Ausencio Garza stands convicted by a jury of delivering a controlled substance (heroin). He is serving a fixed sentence of ten years. On appeal he contends (1) that he was improperly bound over to the district court for trial; (2) that his right to compulsory process for obtaining witnesses was violated; (3) that a motion in limine, seeking to prevent impeachment by evidence of a prior felony if he testified, was erroneously denied; (4) that expert testimony identifying the controlled substance should have been excluded; and (5) that the *42 sentence was unduly harsh. We affirm the judgment of conviction.

I

Garza first argues that he was improperly bound over to the district court because the magistrate who signed the commitment order was different from the judge who made the finding of probable cause. Rule 5.1, I.C.R., can be read to imply that the magistrate who holds an accused to answer in the district court should be the same judge who determines probable cause. However, Rule 52, I.C.R., provides that “[a]ny error, defect, irregularity or variance which does not affect substantial rights shall be disregarded.” See also I.C. § 19-3702. So long as the probable cause determination actually has been made by a neutral and detached magistrate, we fail to see how any substantial right of the accused is affected by the identity of the magistrate who signs the commitment order.

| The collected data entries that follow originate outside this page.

(* ===== verification/DemuxThm.v ===== *)
(** * What the receiving thread promises

    Nothing reaches a transport but over a path on which somebody who knows its password has
    spoken, and a credential that was handed out leads to its transport. *)

From S2P Require Import Prelude Stun Link Demux.

Module DemuxThm.
Import Creds Link Demux.

Section Thm.
Context (hmac : list byte -> list byte -> list byte) (crc32 : list byte -> Z) (local : Stun.SocketAddr) (workers : nat).
Implicit Types (w : Rt) (log : list Entry).
#[local] Abbreviation datagram := (datagram hmac crc32 local workers).
#[local] Abbreviation run := (run hmac crc32 local workers).
#[local] Abbreviation step := (step hmac crc32 local workers).

(** The password behind the name of a credential. *)
Definition password w (u : string) : option string := let? id := by_ufrag w !! u in let? t := trs w !! id in pwd_of u (creds t).

(** The bytes are a binding request that the check of [Stun] accepts, for this transport. *)
Definition passed w (data : list byte) (id : Z) : Prop :=
  exists b, Stun.check hmac data (password w) = Ok b /\ by_ufrag w !! Stun.local_ufrag b = Some id.

Definition good log (k : PathKey) (id : Z) : Prop := exists y, y ∈ log /\ e_key y = k /\ passed (e_rt y) (e_data y) id.

Definition delivered (ev : Ev) : option Z := match ev with EDtls id _ => Some id | EIn _ id _ _ => Some id | _ => None end.

Definition fair_out log (k : PathKey) (o : list Ev) : Prop := forall ev id, ev ∈ o -> delivered ev = Some id -> good log k id.
Definition fair log : Prop := forall l1 x l2, log = l1 ++ x :: l2 -> fair_out l1 (e_key x) (e_out x).

Definition vouched log w : Prop :=
  (forall k id, by_addr w !! k = Some id -> good log k id) /\
  (forall i c id, conns w !! i = Some c -> c_tr c = Some id -> good log (TcpId i) id).

Lemma good_mono log log' k id : good log k id -> good (log ++ log') k id.
Proof. intros (y & Hy & H). exists y. split; [apply elem_of_app; by left|done]. Qed.

Lemma fair_snoc log x : fair log -> fair_out log (e_key x) (e_out x) -> fair (log ++ [x]).
Proof.
  intros F H l1 y l2 E. destruct l2 as [|z l2 _] using rev_ind.
  - apply app_inj_tail in E as [-> ->]. done.
  - rewrite app_comm_cons, app_assoc in E. apply app_inj_tail in E as [-> ->]. by eapply F.
Qed.

Lemma send_on_frame e k data w : let w' := (send_on e k data w).1 in by_addr w' = by_addr w /\ conns w' = conns w /\ by_ufrag w' = by_ufrag w /\ trs w' = trs w /\
  recv_cmds w' = recv_cmds w /\ closed w' = closed w /\ owed w' = owed w.
Proof. unfold send_on. destruct k as [a|id]; [done|]. destruct (tcp w !! id); [|done]. by destruct (Tcp.send data (wr e) t) as [[? ?] ?]. Qed.

(** A checked request, and everything else. *)
Lemma stun_in_spec e k data w w' o r : stun_in hmac crc32 local e k data w = (w', o, r) ->
  (r = None /\ w' = w \/ exists id, r = Some id /\ passed w data id /\ by_addr w' = <[k := id]> (by_addr w) /\ conns w' = conns w) /\ (forall ev, ev ∈ o -> delivered ev = None).
Proof.
  unfold stun_in. destruct (Stun.parse data) as [b|] eqn:Hp; [|intros [= <- <- <-]; split; [by left|]; set_solver].
  destruct (by_ufrag w !! Stun.local_ufrag b) as [id|] eqn:Hu; [|intros [= <- <- <-]; split; [by left|]; set_solver].
  destruct (trs w !! id) as [t|] eqn:Ht; [|intros [= <- <- <-]; split; [by left|]; set_solver].
  destruct (pwd_of _ _) as [pwd|] eqn:Hw; [|intros [= <- <- <-]; split; [by left|]; set_solver].
  destruct (Stun.verify hmac data b pwd) eqn:Hv; [|intros [= <- <- <-]; split; [by left|]; set_solver].
  assert (passed w data id) as P.
  { exists b. unfold Stun.check, password. rewrite Hp, Hu, Ht, Hw, Hv. done. }
  destruct (accept e k b id t w) as [w1 o1] eqn:Ea. unfold reply. set (msg := Stun.success _ _ _ _ _).
  destruct (send_on_frame e k msg w1) as (Fa & Fc & _). destruct (send_on e k msg w1) as [w2 ok]. intros [= <- <- <-]. simpl in Fa, Fc. rewrite Fa, Fc.
  assert (by_addr w1 = <[k := id]> (by_addr w) /\ conns w1 = conns w /\ forall ev, ev ∈ o1 -> delivered ev = None) as (A1 & A2 & A3).
  { revert Ea. unfold accept. destruct (checked _ _) as [c ch]. destruct (match ch with Current => _ | Promoted _ => _ end) as [w3 o3] eqn:E3.
    destruct (if Stun.use_candidate b then _ else _) as [t4 o4] eqn:E4. intros [= <- <-]. simpl.
    assert (by_addr w3 = <[k := id]> (by_addr w) /\ conns w3 = conns w /\ forall ev, ev ∈ o3 -> delivered ev = None) as (-> & -> & O3).
    { destruct ch; injection E3 as <- <-; split_and!; try done; set_solver. }
    split_and!; try done. intros ev. rewrite elem_of_app. intros [?|H]; [by apply O3|]. revert E4. destruct (Stun.use_candidate b); [|intros [= _ <-]; set_solver].
    destruct (set_state _ _ _) as [t5 from]. destruct (_ || _); intros [= _ <-]; set_solver. }
  split; [right; by exists id|]. intros ev. rewrite elem_of_app. intros [?|H]; [by apply A3|]. destruct ok; set_solver.
Qed.

Lemma vouched_mono log log' w w' : vouched log w -> (forall k id, by_addr w' !! k = Some id -> by_addr w !! k = Some id) ->
  (forall i c id, conns w' !! i = Some c -> c_tr c = Some id -> exists c', conns w !! i = Some c' /\ c_tr c' = Some id) -> vouched (log ++ log') w'.
Proof.
  intros [V1 V2] HA HC. split.
  - intros k id Hk. apply good_mono, V1; auto.
  - intros i c id Hi Hc. destruct (HC i c id Hi Hc) as (c' & H1 & H2). apply good_mono. by eapply V2.
Qed.

Lemma datagram_vouched e k data known w w' o r log :
  datagram e k data known w = (w', o, r) -> vouched log w -> (forall id, known = Some id -> good log k id) ->
  fair_out log k o /\ vouched (log ++ [mkEntry w k data o]) w' /\ (forall id, r = Some id -> good (log ++ [mkEntry w k data o]) k id) /\ conns w' = conns w.
Proof.
  intros E HV HK. unfold Demux.datagram in E. destruct data as [|x data].
  { injection E as <- <- <-. split_and!; try done; [intros ev id; set_solver|apply (vouched_mono _ _ w); eauto]. }
  set (d := x :: data) in *. cbv zeta in E.
  assert (forall id, by_addr w !! k = Some id -> good log k id) as HB by (intros id; apply HV).
  destruct (bz x <=? 3).
  { apply stun_in_spec in E as [[(-> & ->) | (id & -> & P & EA & EC)] HO].
    - split_and!; try done; [intros ev id Hev; by rewrite HO|apply (vouched_mono _ _ w); eauto].
    - assert (good (log ++ [mkEntry w k d o]) k id) as G by (eexists; split_and!; [apply elem_of_app; right; by apply list_elem_of_singleton|done|done]).
      split_and!; try done; [intros ev i Hev; by rewrite HO| |by intros ? [= <-]]. destruct HV as [V1 V2]. split.
      + intros k0 id0. rewrite EA, lookup_insert_Some. intros [[<- <-] | [_ H]]; [done|]. apply good_mono; auto.
      + intros i c id0. rewrite EC. intros. apply good_mono. by eapply V2. }
  assert (vouched (log ++ [mkEntry w k d o]) w) as HV' by (apply (vouched_mono _ _ w); eauto).
  destruct ((20 <=? bz x) && _).
  { destruct (match by_addr w !! k with Some id => Some id | None => known end) as [id|] eqn:Hd.
    - assert (good log k id) as G by (destruct (by_addr w !! k); [apply HB|apply HK]; congruence). injection E as <- <- <-.
      split_and!; try done; [|intros i [= <-]; by apply good_mono]. intros ev i. rewrite list_elem_of_singleton. by intros -> [= <-].
    - injection E as <- <- <-. split_and!; try done. intros ev i. rewrite list_elem_of_singleton. by intros ->. }
  destruct ((128 <=? bz x) && _).
  { destruct (by_addr w !! k) as [id|] eqn:Hk; [|injection E as <- <- <-; split_and!; try done; intros ev i; rewrite list_elem_of_singleton; by intros ->].
    assert (good log k id) as G by (by apply HB).
    destruct (MAX_DATAGRAM <? len d).
    { injection E as <- <- <-. split_and!; try done; [intros ev i; rewrite list_elem_of_singleton; by intros ->|]. intros i [= <-]. by apply good_mono. }
    injection E as <- <- <-. split_and!; try done; [|intros i [= <-]; by apply good_mono].
    intros ev i. destruct (_ <? workers)%nat; [|by intros ?%elem_of_nil]. destruct (takes e _); rewrite list_elem_of_singleton; by intros -> [= <-]. }
  injection E as <- <- <-. split_and!; try done. intros ev i. rewrite list_elem_of_singleton. by intros ->.
Qed.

Moreover, if an accused receives a fair trial — a question to which we next turn in this opinion — errors connected with the preliminary hearing will afford no basis for disturbing the judgment of conviction. State v. Mitchell, 104 Idaho 493, 660 P.2d 1336, cert. denied, 461 U.S. 934, 103 S.Ct. 2101, 77 L.Ed.2d 308 (1983). Accordingly, we find that no reversible error has been shown on this issue.

II

Garza next contends that he was denied his right to obtain, by compulsory process, the testimony of witnesses in his favor. The sixth amendment to the United States Constitution, as applied to the states by the fourteenth amendment, obliges the government, upon request, to make a good faith effort to locate and to secure witnesses favorable to the defense. See generally Washington v. Texas, 388 U.S. 14, 87 S.Ct. 1920, 18 L.Ed.2d 1019 (1967). “[T]he compulsory process clause gives defendants definite but limited protection: it guarantees not that the state will always succeed in producing witnesses for the defense, but that it will make an appropriate effort to do so.” Westen, Confrontation and Compulsory Process: A Unified Theory of Evidence for Criminal Cases, 91 HARV.L. REV. 567, 595 (1978) (hereinafter cited as Confrontation and Compulsory Process).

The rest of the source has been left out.